§ **DIRECTIONS**: Lines in the listing below that include the word "among" need to be copied.

▬▬▬▬▬▬▬▬▬▬

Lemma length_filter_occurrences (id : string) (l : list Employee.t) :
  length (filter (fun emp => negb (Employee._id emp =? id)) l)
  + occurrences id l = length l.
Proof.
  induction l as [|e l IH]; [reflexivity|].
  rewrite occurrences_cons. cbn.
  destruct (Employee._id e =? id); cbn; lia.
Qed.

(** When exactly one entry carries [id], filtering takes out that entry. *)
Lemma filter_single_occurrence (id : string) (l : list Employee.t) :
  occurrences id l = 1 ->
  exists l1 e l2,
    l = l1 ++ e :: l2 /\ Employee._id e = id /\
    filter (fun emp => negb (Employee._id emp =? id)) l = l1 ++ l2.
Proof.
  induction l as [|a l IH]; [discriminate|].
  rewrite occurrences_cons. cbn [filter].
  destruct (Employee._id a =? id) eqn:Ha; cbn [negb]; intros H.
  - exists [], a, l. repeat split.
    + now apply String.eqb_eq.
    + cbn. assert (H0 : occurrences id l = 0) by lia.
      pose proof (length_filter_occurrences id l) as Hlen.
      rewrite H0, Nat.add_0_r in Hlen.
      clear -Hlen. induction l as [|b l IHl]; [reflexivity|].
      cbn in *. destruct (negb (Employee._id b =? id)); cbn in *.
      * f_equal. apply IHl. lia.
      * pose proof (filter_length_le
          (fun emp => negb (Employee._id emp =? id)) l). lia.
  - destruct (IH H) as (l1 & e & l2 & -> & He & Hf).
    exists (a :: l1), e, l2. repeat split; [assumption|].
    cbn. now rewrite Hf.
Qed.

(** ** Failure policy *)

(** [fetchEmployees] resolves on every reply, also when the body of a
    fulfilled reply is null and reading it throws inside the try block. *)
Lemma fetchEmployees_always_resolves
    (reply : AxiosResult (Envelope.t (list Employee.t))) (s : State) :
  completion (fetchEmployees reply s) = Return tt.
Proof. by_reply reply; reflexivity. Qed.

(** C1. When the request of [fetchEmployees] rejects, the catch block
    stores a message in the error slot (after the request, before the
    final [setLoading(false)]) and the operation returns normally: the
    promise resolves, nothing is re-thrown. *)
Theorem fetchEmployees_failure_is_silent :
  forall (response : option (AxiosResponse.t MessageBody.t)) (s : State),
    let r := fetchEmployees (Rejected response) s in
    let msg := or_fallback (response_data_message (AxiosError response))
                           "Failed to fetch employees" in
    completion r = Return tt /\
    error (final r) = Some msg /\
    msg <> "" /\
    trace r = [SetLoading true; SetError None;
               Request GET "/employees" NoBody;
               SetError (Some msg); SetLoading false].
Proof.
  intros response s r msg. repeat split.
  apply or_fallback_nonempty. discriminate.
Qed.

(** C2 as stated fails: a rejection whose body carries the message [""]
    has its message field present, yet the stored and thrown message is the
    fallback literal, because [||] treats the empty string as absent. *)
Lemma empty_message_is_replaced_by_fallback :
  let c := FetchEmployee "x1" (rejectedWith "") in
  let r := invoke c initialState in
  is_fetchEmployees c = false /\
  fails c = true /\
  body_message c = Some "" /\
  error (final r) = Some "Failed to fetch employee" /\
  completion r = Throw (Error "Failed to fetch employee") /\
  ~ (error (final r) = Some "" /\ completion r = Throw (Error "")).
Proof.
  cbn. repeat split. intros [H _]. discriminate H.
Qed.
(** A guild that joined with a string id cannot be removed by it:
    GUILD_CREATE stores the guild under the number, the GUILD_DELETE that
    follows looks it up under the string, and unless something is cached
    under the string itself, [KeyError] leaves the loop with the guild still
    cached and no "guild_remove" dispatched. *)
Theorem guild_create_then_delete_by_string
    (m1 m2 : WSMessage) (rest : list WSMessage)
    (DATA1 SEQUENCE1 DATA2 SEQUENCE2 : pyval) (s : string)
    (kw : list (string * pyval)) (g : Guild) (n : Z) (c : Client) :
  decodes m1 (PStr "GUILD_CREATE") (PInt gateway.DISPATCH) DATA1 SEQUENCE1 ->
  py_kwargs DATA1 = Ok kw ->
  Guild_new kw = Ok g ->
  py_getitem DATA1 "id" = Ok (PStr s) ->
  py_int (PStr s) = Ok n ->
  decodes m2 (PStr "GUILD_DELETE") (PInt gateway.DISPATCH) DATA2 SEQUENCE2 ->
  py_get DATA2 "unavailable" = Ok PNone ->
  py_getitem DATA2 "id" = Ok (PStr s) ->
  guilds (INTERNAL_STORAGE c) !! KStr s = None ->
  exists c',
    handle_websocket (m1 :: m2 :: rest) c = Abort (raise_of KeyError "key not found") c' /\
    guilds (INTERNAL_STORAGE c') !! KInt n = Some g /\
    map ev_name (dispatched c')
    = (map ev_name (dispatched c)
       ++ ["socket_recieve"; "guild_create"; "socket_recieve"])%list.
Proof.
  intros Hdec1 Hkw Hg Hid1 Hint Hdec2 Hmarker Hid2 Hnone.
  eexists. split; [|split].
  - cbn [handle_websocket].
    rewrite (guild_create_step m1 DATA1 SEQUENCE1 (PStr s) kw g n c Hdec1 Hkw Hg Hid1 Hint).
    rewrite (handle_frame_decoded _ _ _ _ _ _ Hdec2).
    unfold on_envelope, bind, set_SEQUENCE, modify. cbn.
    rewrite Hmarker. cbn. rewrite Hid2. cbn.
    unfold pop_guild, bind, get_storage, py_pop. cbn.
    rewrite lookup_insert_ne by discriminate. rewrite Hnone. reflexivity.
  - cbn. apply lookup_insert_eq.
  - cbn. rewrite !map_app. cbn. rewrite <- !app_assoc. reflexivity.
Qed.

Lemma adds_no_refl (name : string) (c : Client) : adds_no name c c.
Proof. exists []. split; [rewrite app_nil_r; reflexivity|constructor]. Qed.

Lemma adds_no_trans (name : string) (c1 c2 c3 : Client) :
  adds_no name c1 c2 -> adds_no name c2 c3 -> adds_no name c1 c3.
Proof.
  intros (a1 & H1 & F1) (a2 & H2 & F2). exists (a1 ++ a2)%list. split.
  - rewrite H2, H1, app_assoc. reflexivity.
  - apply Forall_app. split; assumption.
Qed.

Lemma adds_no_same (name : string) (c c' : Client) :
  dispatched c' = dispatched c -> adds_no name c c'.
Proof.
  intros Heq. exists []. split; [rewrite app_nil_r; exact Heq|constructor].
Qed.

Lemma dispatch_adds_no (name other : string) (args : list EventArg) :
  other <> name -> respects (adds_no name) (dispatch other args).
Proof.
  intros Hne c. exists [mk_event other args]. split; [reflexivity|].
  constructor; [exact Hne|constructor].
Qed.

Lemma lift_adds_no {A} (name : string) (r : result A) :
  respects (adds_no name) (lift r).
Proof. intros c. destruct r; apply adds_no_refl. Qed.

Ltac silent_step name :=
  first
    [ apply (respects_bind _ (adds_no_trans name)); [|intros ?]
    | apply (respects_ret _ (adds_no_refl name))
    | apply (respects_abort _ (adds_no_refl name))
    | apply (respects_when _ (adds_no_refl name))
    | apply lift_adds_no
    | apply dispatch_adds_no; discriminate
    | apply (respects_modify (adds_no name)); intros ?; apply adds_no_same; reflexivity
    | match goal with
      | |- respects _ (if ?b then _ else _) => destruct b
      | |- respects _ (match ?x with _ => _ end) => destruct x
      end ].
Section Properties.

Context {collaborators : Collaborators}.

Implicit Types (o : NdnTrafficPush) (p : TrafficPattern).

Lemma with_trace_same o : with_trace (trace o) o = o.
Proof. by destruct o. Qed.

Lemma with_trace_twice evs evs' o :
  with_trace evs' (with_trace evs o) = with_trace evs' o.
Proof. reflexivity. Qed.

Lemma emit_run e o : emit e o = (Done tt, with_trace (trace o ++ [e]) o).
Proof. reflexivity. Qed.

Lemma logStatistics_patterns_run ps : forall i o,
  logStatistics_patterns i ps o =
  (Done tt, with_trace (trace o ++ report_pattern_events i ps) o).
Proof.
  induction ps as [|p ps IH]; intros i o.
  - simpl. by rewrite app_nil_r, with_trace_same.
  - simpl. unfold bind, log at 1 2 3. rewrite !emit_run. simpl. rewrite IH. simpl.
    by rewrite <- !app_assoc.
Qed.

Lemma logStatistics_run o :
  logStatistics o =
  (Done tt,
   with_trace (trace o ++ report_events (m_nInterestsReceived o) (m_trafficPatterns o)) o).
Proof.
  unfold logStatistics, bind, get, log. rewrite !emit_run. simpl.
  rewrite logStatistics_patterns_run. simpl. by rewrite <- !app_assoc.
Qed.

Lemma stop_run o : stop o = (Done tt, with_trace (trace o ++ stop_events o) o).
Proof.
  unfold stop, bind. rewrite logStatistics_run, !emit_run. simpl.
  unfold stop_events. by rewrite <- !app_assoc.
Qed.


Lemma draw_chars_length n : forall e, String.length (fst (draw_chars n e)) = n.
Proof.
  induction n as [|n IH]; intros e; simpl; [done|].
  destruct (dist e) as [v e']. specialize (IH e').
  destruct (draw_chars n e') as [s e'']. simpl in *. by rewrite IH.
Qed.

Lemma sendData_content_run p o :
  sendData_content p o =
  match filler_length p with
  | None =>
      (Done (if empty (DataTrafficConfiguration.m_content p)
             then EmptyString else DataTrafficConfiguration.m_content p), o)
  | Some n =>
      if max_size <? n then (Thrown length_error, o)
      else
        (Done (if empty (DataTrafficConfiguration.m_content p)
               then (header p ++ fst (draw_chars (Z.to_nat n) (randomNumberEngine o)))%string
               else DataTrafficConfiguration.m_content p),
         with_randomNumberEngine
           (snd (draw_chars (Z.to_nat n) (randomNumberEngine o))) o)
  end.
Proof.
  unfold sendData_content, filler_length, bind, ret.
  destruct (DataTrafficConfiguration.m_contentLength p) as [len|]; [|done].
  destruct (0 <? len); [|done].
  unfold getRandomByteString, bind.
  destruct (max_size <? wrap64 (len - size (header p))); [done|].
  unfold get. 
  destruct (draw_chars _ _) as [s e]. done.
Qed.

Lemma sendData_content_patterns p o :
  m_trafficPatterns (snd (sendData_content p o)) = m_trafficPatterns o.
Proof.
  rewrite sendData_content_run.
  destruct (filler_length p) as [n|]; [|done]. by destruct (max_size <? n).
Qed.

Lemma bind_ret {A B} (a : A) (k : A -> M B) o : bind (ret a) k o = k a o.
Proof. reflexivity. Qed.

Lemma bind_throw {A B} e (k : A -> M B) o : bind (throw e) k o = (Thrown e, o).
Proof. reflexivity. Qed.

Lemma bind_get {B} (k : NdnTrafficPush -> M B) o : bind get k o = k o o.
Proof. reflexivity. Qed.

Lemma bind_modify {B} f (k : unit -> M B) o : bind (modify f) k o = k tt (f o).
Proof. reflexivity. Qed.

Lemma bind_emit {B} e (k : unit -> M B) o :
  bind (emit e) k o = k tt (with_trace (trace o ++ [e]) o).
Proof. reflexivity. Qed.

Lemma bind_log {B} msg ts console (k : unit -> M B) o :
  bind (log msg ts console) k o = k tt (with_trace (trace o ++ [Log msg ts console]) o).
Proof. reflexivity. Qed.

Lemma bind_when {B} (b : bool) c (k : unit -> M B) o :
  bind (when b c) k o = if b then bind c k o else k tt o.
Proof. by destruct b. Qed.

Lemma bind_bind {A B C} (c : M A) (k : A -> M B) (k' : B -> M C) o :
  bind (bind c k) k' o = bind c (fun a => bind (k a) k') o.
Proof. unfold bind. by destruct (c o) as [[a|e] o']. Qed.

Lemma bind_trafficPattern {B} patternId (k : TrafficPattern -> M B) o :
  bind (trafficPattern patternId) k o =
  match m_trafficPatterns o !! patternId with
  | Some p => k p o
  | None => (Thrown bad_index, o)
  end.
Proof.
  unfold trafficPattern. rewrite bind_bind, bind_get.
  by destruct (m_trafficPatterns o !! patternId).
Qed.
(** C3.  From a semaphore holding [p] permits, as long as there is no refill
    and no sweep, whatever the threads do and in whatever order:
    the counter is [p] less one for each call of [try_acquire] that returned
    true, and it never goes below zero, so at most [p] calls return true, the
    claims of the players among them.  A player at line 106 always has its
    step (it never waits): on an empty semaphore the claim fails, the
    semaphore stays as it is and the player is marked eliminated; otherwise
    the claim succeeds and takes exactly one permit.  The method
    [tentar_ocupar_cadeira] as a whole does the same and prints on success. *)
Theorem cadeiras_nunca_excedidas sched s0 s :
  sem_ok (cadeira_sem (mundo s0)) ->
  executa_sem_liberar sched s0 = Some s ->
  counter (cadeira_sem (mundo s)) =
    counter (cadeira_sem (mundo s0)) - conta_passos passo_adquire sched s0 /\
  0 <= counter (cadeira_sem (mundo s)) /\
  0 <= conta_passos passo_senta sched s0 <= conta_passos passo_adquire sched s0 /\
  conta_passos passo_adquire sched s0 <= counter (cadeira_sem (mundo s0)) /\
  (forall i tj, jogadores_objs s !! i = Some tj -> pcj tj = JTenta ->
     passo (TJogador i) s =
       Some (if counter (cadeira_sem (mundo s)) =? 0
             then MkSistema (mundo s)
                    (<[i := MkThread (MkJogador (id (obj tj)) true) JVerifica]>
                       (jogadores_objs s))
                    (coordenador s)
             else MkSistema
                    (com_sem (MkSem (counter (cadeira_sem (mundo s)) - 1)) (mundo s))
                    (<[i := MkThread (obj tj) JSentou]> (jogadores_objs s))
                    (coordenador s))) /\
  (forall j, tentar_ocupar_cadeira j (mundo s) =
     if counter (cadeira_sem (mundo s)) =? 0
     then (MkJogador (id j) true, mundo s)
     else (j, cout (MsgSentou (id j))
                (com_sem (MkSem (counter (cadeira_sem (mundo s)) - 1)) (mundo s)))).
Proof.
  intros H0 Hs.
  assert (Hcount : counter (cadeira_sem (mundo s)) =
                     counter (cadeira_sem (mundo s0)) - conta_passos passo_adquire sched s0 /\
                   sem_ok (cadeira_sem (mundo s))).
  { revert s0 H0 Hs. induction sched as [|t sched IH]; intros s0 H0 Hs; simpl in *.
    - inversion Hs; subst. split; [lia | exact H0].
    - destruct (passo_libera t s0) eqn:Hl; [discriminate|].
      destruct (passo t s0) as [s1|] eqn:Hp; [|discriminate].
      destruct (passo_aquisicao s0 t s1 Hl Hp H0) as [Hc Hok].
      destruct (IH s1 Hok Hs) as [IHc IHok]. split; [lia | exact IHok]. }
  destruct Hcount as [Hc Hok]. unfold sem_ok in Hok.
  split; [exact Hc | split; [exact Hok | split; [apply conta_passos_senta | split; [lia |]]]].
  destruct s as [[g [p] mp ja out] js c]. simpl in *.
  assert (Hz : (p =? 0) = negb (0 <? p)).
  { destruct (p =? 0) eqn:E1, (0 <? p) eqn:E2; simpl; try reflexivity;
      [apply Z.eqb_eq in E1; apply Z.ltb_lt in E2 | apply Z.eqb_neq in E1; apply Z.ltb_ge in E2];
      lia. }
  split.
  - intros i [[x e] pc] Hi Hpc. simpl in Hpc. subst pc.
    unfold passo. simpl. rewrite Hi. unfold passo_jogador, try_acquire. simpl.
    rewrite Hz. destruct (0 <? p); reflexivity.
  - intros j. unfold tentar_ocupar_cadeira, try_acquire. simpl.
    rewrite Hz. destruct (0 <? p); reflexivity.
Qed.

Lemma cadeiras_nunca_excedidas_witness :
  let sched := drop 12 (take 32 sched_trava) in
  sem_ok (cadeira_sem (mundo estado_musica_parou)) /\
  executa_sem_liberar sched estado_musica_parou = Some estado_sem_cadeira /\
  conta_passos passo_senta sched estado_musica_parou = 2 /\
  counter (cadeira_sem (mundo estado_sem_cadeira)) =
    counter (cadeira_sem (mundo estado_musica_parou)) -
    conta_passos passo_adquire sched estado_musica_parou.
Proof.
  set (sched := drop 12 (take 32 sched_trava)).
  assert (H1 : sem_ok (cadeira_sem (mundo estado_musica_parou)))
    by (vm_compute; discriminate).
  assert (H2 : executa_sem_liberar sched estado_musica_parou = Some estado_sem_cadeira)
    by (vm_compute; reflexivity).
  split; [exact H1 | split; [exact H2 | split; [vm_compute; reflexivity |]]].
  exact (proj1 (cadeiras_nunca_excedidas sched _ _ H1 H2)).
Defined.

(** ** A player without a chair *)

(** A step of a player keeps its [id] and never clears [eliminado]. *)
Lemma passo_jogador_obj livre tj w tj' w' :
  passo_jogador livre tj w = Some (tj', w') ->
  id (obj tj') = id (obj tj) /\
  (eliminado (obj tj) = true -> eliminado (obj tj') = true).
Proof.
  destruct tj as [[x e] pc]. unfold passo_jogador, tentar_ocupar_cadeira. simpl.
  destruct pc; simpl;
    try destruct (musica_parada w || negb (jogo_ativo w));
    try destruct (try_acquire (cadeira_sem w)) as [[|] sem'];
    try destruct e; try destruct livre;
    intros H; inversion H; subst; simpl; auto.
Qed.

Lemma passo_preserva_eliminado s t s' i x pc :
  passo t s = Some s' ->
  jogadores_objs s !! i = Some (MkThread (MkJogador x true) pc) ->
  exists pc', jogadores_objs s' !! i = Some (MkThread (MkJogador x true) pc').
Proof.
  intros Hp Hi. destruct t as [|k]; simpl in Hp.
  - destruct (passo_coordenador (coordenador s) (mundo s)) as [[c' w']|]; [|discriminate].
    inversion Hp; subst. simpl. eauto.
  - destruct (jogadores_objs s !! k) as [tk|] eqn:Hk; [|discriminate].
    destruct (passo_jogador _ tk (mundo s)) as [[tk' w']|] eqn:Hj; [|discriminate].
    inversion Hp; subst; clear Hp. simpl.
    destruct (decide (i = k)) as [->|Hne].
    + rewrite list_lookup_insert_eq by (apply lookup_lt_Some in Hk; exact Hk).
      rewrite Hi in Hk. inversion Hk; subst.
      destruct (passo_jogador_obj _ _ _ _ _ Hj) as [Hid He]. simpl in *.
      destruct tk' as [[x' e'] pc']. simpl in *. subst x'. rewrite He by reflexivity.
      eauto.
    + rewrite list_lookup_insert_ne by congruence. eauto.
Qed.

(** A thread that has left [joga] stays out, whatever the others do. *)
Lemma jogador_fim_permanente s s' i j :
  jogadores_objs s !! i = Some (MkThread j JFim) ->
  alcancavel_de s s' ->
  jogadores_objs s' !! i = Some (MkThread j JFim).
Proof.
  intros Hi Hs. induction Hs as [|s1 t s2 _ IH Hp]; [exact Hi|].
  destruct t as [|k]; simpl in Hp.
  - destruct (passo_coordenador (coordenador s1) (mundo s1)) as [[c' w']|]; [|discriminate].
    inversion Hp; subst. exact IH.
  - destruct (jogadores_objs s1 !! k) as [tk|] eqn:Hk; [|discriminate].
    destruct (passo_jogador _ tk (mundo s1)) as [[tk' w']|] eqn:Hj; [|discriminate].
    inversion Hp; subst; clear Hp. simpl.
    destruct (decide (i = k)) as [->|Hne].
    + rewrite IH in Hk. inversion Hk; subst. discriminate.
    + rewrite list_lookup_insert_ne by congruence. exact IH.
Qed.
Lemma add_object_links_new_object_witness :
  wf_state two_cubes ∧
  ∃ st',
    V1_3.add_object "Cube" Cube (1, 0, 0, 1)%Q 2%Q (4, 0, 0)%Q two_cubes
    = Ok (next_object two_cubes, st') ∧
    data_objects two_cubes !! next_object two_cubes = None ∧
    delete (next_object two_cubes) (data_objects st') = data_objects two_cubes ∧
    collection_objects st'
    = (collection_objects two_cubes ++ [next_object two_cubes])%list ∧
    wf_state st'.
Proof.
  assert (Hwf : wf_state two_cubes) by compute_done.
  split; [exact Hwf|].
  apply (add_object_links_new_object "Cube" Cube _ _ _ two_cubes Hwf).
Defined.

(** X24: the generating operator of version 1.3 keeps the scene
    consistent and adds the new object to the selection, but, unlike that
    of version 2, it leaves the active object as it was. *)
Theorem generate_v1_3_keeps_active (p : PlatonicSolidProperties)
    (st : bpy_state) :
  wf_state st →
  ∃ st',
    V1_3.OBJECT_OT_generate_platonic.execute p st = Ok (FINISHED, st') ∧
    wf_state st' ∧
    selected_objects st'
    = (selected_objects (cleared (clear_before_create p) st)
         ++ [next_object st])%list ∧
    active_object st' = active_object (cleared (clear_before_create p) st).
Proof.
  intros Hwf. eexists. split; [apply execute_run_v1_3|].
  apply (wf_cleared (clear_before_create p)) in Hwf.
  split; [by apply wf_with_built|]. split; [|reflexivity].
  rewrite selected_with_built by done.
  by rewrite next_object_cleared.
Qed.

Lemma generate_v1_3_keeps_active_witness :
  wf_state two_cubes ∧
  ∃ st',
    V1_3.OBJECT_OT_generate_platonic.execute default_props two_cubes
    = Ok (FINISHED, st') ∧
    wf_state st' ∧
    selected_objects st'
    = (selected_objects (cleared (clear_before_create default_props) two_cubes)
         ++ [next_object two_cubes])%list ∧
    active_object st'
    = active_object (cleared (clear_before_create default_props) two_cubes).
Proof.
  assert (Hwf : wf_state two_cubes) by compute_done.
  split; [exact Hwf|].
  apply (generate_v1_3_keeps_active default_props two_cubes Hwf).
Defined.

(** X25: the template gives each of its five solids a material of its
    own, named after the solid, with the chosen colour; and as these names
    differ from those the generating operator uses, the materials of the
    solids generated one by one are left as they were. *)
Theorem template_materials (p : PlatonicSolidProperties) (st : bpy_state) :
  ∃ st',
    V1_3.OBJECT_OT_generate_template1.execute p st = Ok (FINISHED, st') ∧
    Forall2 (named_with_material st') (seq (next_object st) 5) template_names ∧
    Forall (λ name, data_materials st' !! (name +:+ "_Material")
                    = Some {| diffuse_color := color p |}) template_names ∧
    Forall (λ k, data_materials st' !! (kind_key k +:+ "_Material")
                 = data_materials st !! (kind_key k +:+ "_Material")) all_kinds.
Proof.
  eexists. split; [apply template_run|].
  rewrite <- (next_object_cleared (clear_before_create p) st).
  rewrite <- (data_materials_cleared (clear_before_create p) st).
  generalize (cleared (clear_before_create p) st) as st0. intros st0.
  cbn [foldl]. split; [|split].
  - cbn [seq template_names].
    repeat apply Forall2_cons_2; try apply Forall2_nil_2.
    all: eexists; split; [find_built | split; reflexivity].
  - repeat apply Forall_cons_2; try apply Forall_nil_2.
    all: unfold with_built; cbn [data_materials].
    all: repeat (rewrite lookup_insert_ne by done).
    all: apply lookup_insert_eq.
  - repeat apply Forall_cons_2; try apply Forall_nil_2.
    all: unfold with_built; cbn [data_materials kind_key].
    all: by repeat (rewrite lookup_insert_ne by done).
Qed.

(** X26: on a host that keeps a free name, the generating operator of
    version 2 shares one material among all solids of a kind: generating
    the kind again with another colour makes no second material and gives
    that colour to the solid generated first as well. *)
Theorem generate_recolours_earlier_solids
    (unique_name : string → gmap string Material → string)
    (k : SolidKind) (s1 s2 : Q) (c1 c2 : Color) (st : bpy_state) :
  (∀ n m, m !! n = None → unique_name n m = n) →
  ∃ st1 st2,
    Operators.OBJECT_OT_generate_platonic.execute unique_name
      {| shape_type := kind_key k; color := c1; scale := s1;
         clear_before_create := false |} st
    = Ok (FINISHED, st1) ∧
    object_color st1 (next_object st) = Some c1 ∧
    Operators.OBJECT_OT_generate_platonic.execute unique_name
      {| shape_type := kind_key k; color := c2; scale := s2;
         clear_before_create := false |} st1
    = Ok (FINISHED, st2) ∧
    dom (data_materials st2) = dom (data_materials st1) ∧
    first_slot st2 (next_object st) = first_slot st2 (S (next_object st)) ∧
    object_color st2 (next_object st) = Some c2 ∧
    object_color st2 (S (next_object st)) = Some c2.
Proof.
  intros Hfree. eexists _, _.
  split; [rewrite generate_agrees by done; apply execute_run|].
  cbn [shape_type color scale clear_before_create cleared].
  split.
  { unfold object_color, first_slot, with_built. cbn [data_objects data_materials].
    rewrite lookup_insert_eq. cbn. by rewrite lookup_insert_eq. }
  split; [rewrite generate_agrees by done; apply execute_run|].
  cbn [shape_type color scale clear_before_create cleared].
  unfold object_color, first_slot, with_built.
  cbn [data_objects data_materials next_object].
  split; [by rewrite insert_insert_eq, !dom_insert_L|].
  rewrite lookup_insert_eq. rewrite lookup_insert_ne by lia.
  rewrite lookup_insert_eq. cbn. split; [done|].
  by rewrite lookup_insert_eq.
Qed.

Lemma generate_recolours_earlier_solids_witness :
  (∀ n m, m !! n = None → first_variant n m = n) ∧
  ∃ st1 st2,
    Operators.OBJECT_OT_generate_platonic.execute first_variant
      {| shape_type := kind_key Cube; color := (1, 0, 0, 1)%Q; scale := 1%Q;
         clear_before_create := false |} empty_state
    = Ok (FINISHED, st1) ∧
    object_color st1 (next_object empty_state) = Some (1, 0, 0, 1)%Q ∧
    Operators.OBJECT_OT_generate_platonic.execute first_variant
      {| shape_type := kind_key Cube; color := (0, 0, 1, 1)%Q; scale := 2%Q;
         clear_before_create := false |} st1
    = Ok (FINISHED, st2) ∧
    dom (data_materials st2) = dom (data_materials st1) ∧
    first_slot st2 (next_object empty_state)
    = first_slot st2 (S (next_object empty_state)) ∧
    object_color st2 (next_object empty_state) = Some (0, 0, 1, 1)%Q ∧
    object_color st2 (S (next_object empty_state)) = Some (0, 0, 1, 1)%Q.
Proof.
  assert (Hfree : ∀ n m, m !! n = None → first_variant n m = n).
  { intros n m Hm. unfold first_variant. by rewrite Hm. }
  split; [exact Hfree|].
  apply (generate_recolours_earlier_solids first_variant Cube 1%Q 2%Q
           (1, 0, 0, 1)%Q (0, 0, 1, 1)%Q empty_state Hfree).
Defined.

▬▬▬▬▬▬▬▬▬▬

§ **ANSWER BELOW**:
    claims of the players among them.  A player at line 106 always has its
    version 2 shares one material among all solids of a kind: generating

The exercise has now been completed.